*WHAT YOU HAVE TO DO*
Give back exactly the lines of the data below, starting with the line that has "(** * Session" and going on through the line that has "Module ChatStore.".

Segment Open

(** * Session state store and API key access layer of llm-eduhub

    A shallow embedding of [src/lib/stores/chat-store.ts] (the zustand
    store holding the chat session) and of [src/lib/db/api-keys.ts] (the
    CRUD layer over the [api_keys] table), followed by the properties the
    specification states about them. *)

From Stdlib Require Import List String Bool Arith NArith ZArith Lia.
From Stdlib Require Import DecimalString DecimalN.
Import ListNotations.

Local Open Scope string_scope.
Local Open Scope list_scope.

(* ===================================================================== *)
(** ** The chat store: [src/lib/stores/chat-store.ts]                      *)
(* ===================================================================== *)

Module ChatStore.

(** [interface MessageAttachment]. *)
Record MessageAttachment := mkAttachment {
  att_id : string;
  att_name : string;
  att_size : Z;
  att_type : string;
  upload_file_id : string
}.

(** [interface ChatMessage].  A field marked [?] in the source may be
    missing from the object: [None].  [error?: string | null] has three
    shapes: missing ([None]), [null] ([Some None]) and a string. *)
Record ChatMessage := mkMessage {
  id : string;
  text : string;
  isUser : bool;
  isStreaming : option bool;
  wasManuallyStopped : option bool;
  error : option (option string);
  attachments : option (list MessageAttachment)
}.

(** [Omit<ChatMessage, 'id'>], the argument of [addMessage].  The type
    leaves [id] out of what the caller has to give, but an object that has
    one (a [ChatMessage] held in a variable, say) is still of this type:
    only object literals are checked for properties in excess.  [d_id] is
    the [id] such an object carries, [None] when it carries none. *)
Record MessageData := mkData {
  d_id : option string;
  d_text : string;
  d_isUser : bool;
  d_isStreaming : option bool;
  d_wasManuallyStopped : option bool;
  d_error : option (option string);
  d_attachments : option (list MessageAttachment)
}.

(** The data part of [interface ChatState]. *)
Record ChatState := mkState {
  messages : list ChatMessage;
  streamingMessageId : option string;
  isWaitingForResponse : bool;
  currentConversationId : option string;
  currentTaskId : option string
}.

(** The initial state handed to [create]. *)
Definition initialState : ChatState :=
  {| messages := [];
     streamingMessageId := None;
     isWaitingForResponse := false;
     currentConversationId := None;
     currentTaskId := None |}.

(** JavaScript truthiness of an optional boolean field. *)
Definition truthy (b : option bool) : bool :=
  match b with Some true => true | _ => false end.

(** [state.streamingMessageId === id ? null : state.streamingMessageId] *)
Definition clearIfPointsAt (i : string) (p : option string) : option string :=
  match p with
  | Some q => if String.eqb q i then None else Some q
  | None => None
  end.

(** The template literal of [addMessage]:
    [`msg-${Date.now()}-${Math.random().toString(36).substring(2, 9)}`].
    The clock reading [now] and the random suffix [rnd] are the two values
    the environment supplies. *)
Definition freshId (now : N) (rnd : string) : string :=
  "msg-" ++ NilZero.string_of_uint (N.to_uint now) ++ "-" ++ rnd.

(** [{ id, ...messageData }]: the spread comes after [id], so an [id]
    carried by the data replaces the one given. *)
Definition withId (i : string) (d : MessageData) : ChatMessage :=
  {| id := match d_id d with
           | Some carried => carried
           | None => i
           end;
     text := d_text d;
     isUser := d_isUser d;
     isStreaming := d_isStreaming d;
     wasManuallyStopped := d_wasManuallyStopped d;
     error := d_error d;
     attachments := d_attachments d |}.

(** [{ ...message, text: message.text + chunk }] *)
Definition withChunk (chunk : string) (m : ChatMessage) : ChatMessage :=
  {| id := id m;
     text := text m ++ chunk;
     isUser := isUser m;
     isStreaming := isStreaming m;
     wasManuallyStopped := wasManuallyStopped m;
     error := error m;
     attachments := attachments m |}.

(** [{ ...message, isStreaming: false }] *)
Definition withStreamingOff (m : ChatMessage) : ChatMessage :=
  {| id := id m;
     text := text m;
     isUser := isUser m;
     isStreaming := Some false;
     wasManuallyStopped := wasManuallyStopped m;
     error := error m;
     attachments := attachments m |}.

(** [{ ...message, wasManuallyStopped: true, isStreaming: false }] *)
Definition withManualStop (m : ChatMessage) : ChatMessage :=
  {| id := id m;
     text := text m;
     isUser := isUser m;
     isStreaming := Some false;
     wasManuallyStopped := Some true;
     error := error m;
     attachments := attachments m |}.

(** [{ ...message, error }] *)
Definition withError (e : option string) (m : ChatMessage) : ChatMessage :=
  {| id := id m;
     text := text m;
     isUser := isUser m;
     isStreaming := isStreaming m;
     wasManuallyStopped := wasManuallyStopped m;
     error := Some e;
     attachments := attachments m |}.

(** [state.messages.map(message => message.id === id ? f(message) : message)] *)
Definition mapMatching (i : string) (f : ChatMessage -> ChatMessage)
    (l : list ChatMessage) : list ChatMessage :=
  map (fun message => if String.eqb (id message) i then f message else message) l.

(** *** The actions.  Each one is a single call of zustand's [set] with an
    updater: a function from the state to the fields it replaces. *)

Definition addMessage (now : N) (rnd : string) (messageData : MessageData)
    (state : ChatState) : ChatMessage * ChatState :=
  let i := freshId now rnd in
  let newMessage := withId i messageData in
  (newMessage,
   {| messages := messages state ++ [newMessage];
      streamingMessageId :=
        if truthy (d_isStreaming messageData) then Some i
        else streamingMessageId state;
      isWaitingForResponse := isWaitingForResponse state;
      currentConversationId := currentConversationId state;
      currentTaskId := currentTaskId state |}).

Segment Closed
Segment Open

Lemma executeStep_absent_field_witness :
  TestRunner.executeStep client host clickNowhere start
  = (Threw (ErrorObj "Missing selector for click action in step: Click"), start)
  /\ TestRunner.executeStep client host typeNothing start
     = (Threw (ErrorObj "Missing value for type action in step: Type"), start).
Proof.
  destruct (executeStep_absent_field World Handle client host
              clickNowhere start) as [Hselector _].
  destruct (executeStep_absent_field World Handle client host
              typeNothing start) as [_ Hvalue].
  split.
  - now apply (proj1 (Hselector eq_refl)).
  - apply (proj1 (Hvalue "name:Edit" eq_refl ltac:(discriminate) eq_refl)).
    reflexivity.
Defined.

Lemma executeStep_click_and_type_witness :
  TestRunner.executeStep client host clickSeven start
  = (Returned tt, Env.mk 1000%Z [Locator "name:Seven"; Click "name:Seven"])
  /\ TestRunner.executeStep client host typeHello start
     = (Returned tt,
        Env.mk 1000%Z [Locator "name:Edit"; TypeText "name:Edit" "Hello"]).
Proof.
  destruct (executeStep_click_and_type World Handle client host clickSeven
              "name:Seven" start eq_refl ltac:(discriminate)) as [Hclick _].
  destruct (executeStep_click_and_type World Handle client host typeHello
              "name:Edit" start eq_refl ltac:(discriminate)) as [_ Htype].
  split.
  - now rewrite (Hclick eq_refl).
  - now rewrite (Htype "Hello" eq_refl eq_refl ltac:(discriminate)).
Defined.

Segment Closed

*RESULT*
(** * Session state store and API key access layer of llm-eduhub

    A shallow embedding of [src/lib/stores/chat-store.ts] (the zustand
    store holding the chat session) and of [src/lib/db/api-keys.ts] (the
    CRUD layer over the [api_keys] table), followed by the properties the
    specification states about them. *)

From Stdlib Require Import List String Bool Arith NArith ZArith Lia.
From Stdlib Require Import DecimalString DecimalN.
Import ListNotations.

Local Open Scope string_scope.
Local Open Scope list_scope.

(* ===================================================================== *)
(** ** The chat store: [src/lib/stores/chat-store.ts]                      *)
(* ===================================================================== *)

Module ChatStore.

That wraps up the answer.